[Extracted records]
☆ ☆ ☆ ☆

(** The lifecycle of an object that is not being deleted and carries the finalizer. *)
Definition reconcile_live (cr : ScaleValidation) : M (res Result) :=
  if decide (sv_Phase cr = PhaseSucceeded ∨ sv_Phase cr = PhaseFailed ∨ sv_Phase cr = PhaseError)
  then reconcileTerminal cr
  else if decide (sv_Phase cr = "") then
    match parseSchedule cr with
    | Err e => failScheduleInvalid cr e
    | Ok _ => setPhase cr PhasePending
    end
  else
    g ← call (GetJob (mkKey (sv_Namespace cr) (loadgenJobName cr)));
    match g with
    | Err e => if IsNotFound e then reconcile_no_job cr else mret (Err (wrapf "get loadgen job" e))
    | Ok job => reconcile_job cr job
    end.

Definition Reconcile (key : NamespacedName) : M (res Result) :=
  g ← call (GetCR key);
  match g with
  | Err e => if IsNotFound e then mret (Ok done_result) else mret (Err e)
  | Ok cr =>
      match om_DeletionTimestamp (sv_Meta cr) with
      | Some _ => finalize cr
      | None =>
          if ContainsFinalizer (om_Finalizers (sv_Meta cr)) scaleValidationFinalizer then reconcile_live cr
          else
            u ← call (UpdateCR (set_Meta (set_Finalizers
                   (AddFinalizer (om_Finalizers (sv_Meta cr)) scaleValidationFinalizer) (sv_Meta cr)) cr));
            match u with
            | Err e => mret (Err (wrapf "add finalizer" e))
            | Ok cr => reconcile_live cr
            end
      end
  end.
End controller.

☆ ☆ ☆ ☆

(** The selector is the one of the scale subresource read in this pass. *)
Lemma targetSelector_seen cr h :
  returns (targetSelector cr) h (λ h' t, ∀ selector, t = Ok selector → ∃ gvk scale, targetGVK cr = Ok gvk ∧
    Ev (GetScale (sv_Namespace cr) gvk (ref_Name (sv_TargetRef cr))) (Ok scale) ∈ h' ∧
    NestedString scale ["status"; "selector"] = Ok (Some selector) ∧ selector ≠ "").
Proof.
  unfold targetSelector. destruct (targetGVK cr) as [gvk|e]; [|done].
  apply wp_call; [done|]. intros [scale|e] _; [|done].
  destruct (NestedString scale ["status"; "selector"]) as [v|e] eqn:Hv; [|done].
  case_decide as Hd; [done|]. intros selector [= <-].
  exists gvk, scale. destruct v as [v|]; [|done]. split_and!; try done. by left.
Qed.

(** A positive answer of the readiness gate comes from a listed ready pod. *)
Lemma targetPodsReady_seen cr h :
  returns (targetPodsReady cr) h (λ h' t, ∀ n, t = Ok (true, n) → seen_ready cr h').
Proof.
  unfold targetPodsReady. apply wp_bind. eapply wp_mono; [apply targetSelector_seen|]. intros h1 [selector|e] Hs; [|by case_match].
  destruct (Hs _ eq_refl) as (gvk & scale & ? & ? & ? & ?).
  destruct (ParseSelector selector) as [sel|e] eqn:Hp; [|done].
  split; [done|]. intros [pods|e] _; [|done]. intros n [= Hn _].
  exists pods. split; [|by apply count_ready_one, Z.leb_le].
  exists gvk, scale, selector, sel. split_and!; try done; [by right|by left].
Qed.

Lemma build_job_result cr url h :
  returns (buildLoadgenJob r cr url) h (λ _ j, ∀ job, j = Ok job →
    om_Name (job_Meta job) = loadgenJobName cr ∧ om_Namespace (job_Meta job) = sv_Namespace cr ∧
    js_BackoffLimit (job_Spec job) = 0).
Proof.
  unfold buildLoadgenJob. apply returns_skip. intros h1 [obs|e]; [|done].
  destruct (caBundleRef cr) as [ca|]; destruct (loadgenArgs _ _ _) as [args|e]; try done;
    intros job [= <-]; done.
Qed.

☆ ☆ ☆ ☆

Look above for the line holding "else if decide" and the line holding "e then reconcile_no_job", then output exactly those two lines and every line between them, nothing more.

  else if decide (sv_Phase cr = "") then
    match parseSchedule cr with
    | Err e => failScheduleInvalid cr e
    | Ok _ => setPhase cr PhasePending
    end
  else
    g ← call (GetJob (mkKey (sv_Namespace cr) (loadgenJobName cr)));
    match g with
    | Err e => if IsNotFound e then reconcile_no_job cr else mret (Err (wrapf "get loadgen job" e))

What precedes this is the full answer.